Exercise description:
Return all lines from the listing below in which "Definition" appears.
▬▬▬▬▬▬
(* ===== verification/DirectSends.v ===== *)
(** * DirectSends: concurrent direct messages ([libp2p/directSender.go], [libp2p/mutexHolder.go])

    [Send] may be called from many goroutines.  Each takes the mutex of its peer
    from the mutex holder, and only the code between [Lock] and the deferred
    [Unlock] looks for a stream, numbers the message and writes it.  Here a call
    is a goroutine of atomic steps, and the calls interleave in every order.
    Theorems: no two calls for one peer are ever between [Lock] and [Unlock], so
    the writes of different messages to a peer never mix and its messages are
    written in the order of their sequence numbers, as long as the holder has
    room for the peers (it may forget a mutex in use); a call by itself does what
    [DirectSender.Send] says; the calls never deadlock. *)

From S2P Require Import Prelude Errors Interfaces Cacher MutexHolder Wire TopicMessage Message DirectSender.
From Stdlib Require Import ZArith Lia String Sorted.
From stdpp Require Import prelude gmap list strings pretty sorting.

Local Open Scope Z_scope.

Record request : Type := mkRequest { req_topic : string; req_buff : bytes; req_peer : PeerID }.

(** Where a call is: before [Get]; before [Lock]; locked; with a connection; with a
    stream; with its message; the message written; before [Unlock] with the
    error to return; returned. *)
Inductive phase : Type :=
| Arrived
| Waiting (mut : nat)
| Locked (mut : nat)
| Connected (mut : nat) (c : conn)
| Streaming (mut : nat) (c : conn) (s : stream)
| Ready (mut : nat) (s : stream) (msg : pb_Message)
| Wrote (mut : nat) (s : stream)
| Leaving (mut : nat) (err : option error)
| Returned (err : option error).

Section DirectSends.

Context {T C N : Type} `{TimeCache T} `{Cacher C} `{SignerVerifier N}.
Context (pb_Marshal : pb_Message -> result bytes) (SignPrefix : bytes).

(** The sender, the mutexes that are locked, the calls in the order in which
    they began, and the calls on streams made so far, with who made them. *)
Record state : Type := mk {
  sender : directSender T C N;
  locked : gset nat;
  calls : list (request * phase);
  trace : list (nat * stream_event)
}.

Implicit Types (s : state) (ds : directSender T C N) (ph : phase) (i : nat) (p : PeerID) (held : gset nat).

(** The next step of a call, with the answers of the network to it; [None] when it
    must wait or has returned. *)
Definition advance (net : network) ds held (r : request) ph :
    option (directSender T C N * gset nat * phase * list stream_event) :=
  match ph with
  | Arrived =>
      if len (req_buff r) >=? maxSendBuffSize then
        Some (ds, held, Returned (Some (ErrWrap ErrMessageTooLarge (", to be sent: " +:+ pretty (len (req_buff r))
                                    +:+ ", maximum: " +:+ pretty maxSendBuffSize))), [])
      else
        let '(mut, mutexes) := MutexHolder.Get (mutexForPeer ds) (req_peer r) in
        Some (set_mutexes mutexes ds, held, Waiting mut, [])
  | Waiting mut => if decide (mut ∈ held) then None else Some (ds, {[mut]} ∪ held, Locked mut, [])
  | Locked mut =>
      Some (ds, held, match getConnection net (req_peer r) with
                      | Err err => Leaving mut (Some err)
                      | Ok c => Connected mut c
                      end, [])
  | Connected mut c =>
      Some (ds, held, match getOrCreateStream net c with
                      | Err err => Leaving mut (Some err)
                      | Ok st => Streaming mut c st
                      end, [])
  | Streaming mut c st =>
      let '(msg, ds) := createMessage pb_Marshal SignPrefix ds (req_topic r) (req_buff r) c in
      Some (ds, held, match msg with
                      | Err err => Leaving mut (Some err)
                      | Ok msg => Ready mut st msg
                      end, [])
  | Ready mut st msg =>
      match WriteMsg net st msg with
      | Some err => Some (ds, held, Leaving mut (Some err), [Written st msg; ResetStream st; CloseStream st])
      | None => Some (ds, held, Wrote mut st, [Written st msg])
      end
  | Wrote mut st =>
      match Flush net st with
      | Some err => Some (ds, held, Leaving mut (Some err), [Flushed st; ResetStream st; CloseStream st])
      | None => Some (ds, held, Leaving mut None, [Flushed st])
      end
  | Leaving mut err => Some (ds, held ∖ {[mut]}, Returned err, [])
  | Returned _ => None
  end.

(** A call begins; a call advances; a received message changes what was seen. *)
Inductive step s : state -> Prop :=
| begins r : step s (mk (sender s) (locked s) (calls s ++ [(r, Arrived)]) (trace s))
| advances i net r ph ds held ph' evs :
    calls s !! i = Some (r, ph) -> advance net (sender s) (locked s) r ph = Some (ds, held, ph', evs) ->
    step s (mk ds held (<[i := (r, ph')]> (calls s)) (trace s ++ ((i,.) <$> evs)))
| receives seen : step s (mk (set_seen seen (sender s)) (locked s) (calls s) (trace s)).

Inductive reach s0 : state -> Prop :=
| reach_start : reach s0 s0
| reach_step s s' : reach s0 s -> step s s' -> reach s0 s'.

(** A sender to which nobody sends yet. *)
Definition start ds : state := mk ds ∅ [] [].

(** ** The critical section *)

Definition mutex_of ph : option nat :=
  match ph with
  | Arrived | Returned _ => None
  | Waiting mut | Locked mut | Connected mut _ | Streaming mut _ _ | Ready mut _ _ | Wrote mut _ | Leaving mut _ => Some mut
  end.

(** Between [Lock] and [Unlock]. *)
Definition critical ph : option nat := match ph with Waiting _ => None | _ => mutex_of ph end.

Definition requested s : gset PeerID := list_to_set ((req_peer ∘ fst) <$> calls s).

Lemma critical_mutex ph mut : critical ph = Some mut -> mutex_of ph = Some mut.
Proof. by destruct ph. Qed.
▬▬▬▬▬▬
Task solution:
Definition advance (net : network) ds held (r : request) ph :
Definition start ds : state := mk ds ∅ [] [].
Definition mutex_of ph : option nat :=
Definition critical ph : option nat := match ph with Waiting _ => None | _ => mutex_of ph end.
Definition requested s : gset PeerID := list_to_set ((req_peer ∘ fst) <$> calls s).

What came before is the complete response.